Edward Bernays, called the "father of public relations," wrote "Propaganda" in 1928. In my view, the book is basically an exoteric text that unveiled the systematic methods of manipulating public opinion.
But I think beyond that, he also esoterically understood human desires as malleable constructs that could be precisely engineered to the tee.
This allowed him to prop up entire lifestyles and ways of perceiving the world through transforming consumption into a form of social choreography.
In the realm of modern consumer culture, his theories are widely used and have evolved into a sophisticated machinery of desire in less than a century.
Intricate Systems
For one, companies have nearly perfected the skill of creating intricate psychological ecosystems that transform basic wants into perceived necessities.
For the most part, I think smartphones have been crafted into a status symbol, an extension of our personal identity and also a continuous narrative of technological belonging.
This is quite removed from its initial purpose as a communication device.
And you could argue that this transformation inherently alters our social interactions. Since, this device now mediates our social existence more than it facilitates authentic human exchange.

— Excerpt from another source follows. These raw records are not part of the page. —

(* ===== verification/RuleKeySpec.v ===== *)
(** * The codec of qualified rule keys is exact

    A byte string decodes to a key exactly when it is that key's encoding. *)
From stdpp Require Import base tactics list strings.
From Stdlib Require Import ZArith Lia.
From S2P Require Import Prelude PyData PyDict Sha256 Ordering Json JsonParse JsonSpec JsonRoundTrip BoundRules BoundJson.

Open Scope Z_scope.
Open Scope py_scope.

(** ** Dicts as items *)


Lemma NoDup_key_inj {A B} (l : list (A * B)) p q : NoDup l.*1 -> p ∈ l -> q ∈ l -> p.1 = q.1 -> p = q.
Proof.
  intros Hnd [i Hi]%list_elem_of_lookup [j Hj]%list_elem_of_lookup E.
  assert (i = j) as <-; [|congruence].
  eapply NoDup_lookup; [exact Hnd| |]; rewrite list_lookup_fmap; [by rewrite Hi|by rewrite Hj, E].
Qed.

(** The order of the items of a dict does not matter to its canonical form. *)
Lemma canon_perm l k : NoDup l.*1 -> l ≡ₚ k -> canon (JObj l) = canon (JObj k).
Proof.
  intros Hnd Hp. cbn. f_equal. apply (py_sorted_perm_on key_leb); [|by rewrite Hp].
  intros x y (p & -> & Hx)%list_elem_of_fmap (q & -> & Hy)%list_elem_of_fmap H1 H2. unfold key_leb in *. cbn in *.
  assert (E : p.1 = q.1) by (by apply (leb_anti (leb := str_leb))). by rewrite (NoDup_key_inj l p q Hnd Hx Hy E).
Qed.

Lemma unique_pairs_spec seen items : unique_pairs seen items = true <-> NoDup items.*1 /\ (forall k, k ∈ items.*1 -> k ∉ seen).
Proof.
  revert seen. induction items as [|[k v] items IH]; intros seen; cbn [unique_pairs].
  { split; [intros _; split; [constructor|by intros k ?%elem_of_nil]|done]. }
  rewrite andb_true_iff, negb_true_iff, bool_decide_eq_false, IH. cbn. rewrite NoDup_cons. split.
  - intros (H1 & H2 & H3). split_and!; [intros Hk; by apply (H3 k Hk), list_elem_of_here|done|].
    intros k' [->|Hk']%elem_of_cons; [done|]. intros Hs. by apply (H3 k' Hk'), list_elem_of_further.
  - intros ((H1 & H2) & H3). split_and!; [apply H3, list_elem_of_here|done|].
    intros k' Hk' [->|Hs]%elem_of_cons; [done|]. by apply (H3 k'); [apply list_elem_of_further|].
Qed.

Lemma unique_object_Ok items v : _unique_object items = Ok v <-> v = JObj items /\ NoDup items.*1.
Proof.
  unfold _unique_object, err. destruct (unique_pairs [] items) eqn:E.
  - apply unique_pairs_spec in E as [H _]. split; [by intros [= <-]|by intros [-> _]].
  - split; [done|]. intros [_ H]. exfalso. apply not_true_iff_false in E. apply E, unique_pairs_spec. split; [done|].
    by intros k _ ?%elem_of_nil.
Qed.

Lemma item_of_Ok items name v : NoDup items.*1 -> item_of items name = Ok v <-> (name, v) ∈ items.
Proof.
  induction items as [|[k w] items IH]; cbn; [intros _; by rewrite elem_of_nil|]. intros [Hk Hnd]%NoDup_cons.
  unfold str_eqb. case_bool_decide as E.
  - subst k. rewrite elem_of_cons. split; [intros [= ->]; by left|]. intros [[= ->]|H]; [done|]. exfalso. apply Hk.
    change name with (name, v).1. by apply list_elem_of_fmap_2.
  - rewrite (IH Hnd), elem_of_cons. split; [by right|]. intros [[= -> _]|H]; [done|exact H].
Qed.

Lemma closed_Ok v names row : _closed v names = Ok row <->
  v = JObj row /\ (forall k, k ∈ row.*1 <-> k ∈ map str names).
Proof.
  unfold _closed, err. destruct v as [| | | | |items]; try (split; [done|by intros []]).
  destruct (forallb _ items && _) eqn:E.
  - apply andb_true_iff in E as [E1 E2]. rewrite forallb_forall in E1, E2. split; [intros [= <-]|by intros [[= ->] _]].
    split; [done|]. intros k. split.
    + intros (kv & -> & Hkv)%list_elem_of_fmap. apply list_elem_of_In, E1, bool_decide_eq_true in Hkv. done.
    + intros (n & -> & Hn)%list_elem_of_fmap. apply list_elem_of_In, E2, bool_decide_eq_true in Hn. done.
  - split; [done|]. intros ([= ->] & H). exfalso. apply not_true_iff_false in E. apply E, andb_true_iff.
    rewrite !forallb_forall. split; intros x Hx; apply bool_decide_eq_true.
    + apply H. apply list_elem_of_fmap_2. by apply list_elem_of_In.
    + apply H. apply list_elem_of_In in Hx. by apply (list_elem_of_fmap_2 str).
Qed.

(** A dict with exactly the given keys and values. *)
Lemma closed_perm (row : list (pystr * json)) (names : list pystr) (vals : list json) : NoDup row.*1 -> (forall k, k ∈ row.*1 <-> k ∈ names) ->
  length vals = length names -> NoDup names -> (forall p, p ∈ zip names vals -> p ∈ row) -> row ≡ₚ zip names vals.
Proof.
  intros Hr Hk Hl Hn Hz. symmetry. apply submseteq_length_Permutation.
  - apply NoDup_submseteq; [|exact Hz]. apply (NoDup_fmap_1 fst). by rewrite fst_zip by lia.
  - assert (E : row.*1 ≡ₚ names) by (by apply NoDup_Permutation).
    apply Permutation_length in E. rewrite length_fmap in E. rewrite length_zip_with, E. lia.
Qed.

(** A parsed dict has unique keys. *)
Lemma parsed_unique data row : parse_json data = Ok (JObj row) -> NoDup row.*1.
Proof.
  unfold parse_json. destruct (utf8_decode data) as [text|]; [|done].
  destruct (loads _ _ _ _ text) as [v|[]] eqn:E; try done. intros [= ->].
  apply loads_sound in E as (w & p & w' & _ & _ & _ & Hp). inversion Hp as [|v' p' Ha| | |v' w0 _ Hh|v' w0 items p' _ _ Hh]; subst.
  - destruct Ha as [H|H|H|H|H|H]; try done. unfold _integer, refuse, err in H.
    destruct (Z.ltb _ _); [done|]. cbn [obind] in H. by destruct (_ && _).
  - by apply unique_object_Ok in Hh as [[= ->] ?].
  - by apply unique_object_Ok in Hh as [[= ->] ?].
Qed.

(** ** The fields of a key *)

Lemma text_ok_le m n s : text_ok m s -> m <= n -> text_ok n s.
Proof.
  intros (_ & H1 & H2 & b & E & H3)%checked_string_Ok Hle. apply checked_string_Ok. split_and!; [done|lia|done|].
  exists b. split; [done|lia].
Qed.

(** A field that passed one of the scalar checks is a text. *)
Definition text_field (v : json) : Prop :=
  match v with JStr s => text_ok 16384 s | JNull => True | _ => False end.

Lemma checked_field (f : pystr -> outcome pystr) m v : m <= 16384 ->
  (exists t, (s ⇐ _checked_string v m; f s) = Ok t) -> text_field v.
Proof.
  intros Hm (t & (s & Hs & _)%obind_Ok). pose proof Hs as ([= ->] & _)%checked_string_Ok. by apply (text_ok_le m).
Qed.

Lemma uuid_field v : (exists t, _uuid v = Ok t) -> text_field v.
Proof. by apply checked_field. Qed.
Lemma version_field v : (exists t, _version v = Ok t) -> text_field v.
Proof. by apply checked_field. Qed.
Lemma digest_field v : (exists t, _digest v = Ok t) -> text_field v.
Proof. by apply checked_field. Qed.
Lemma identifier_field v : (exists t, _identifier v = Ok t) -> text_field v.
Proof. by apply checked_field. Qed.

#[local] Hint Resolve uuid_field version_field digest_field identifier_field : scanipy.

Lemma refuse_Ok b code : refuse b code = Ok tt <-> b = false.
Proof. unfold refuse, err. by destruct b. Qed.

On the background, the psychological mechanisms driving this model are multilayered.
Usually, a product cycle in modern terms, is engineered to create a specific short fused emotional trajectory:
- Initial Excitement: The product launch creates a surge of anticipation and dopamine-driven desire.
- Brief Satisfaction: A short period of enjoyment with the new product.
- Manufactured Inadequacy: Subtle marketing narratives that begin positioning the current product as outdated.
- Anticipatory Anxiety: Creating a sense that one is falling behind technological or social curves.
- Renewal Cycle: The psychological release of "upgrading" to the next model.
I think with intangible products like digital services or software, the emotional cycle is less linear and more fluid. Digital offerings exist in a continuous state of potential, always promising an upgrade, a new feature, a better version etc.
Hidden Costs
Now, a model like this serves multiple purposes from an economic perspective, it ensures continuous revenue streams for the company that employs it through maintaining a constant state of consumer anticipation i.e existing demand, more or less.
What worries me a bit is the latter, specifically the psychological costs.
A constant state of consumer anticipation is a form of sustained psychological tension of the wrong kind.
It's kind of like a delicate machinery that transforms desire into a perpetual state of incompleteness, where our sense of self becomes increasingly mediated by the promise of something else that will come in the future but it never actually arrives.
Extrapolate this into broader social systems, and you begin to understand why it's almost impossible to break cycles of manufactured identity and artificial progress.
I think it's not far fetched to say that we're now consuming narratives, lifestyles, and perceived potential versions of ourselves way more than we consume products/services.
And many of these narratives are very loosely rooted in any form of practical reality.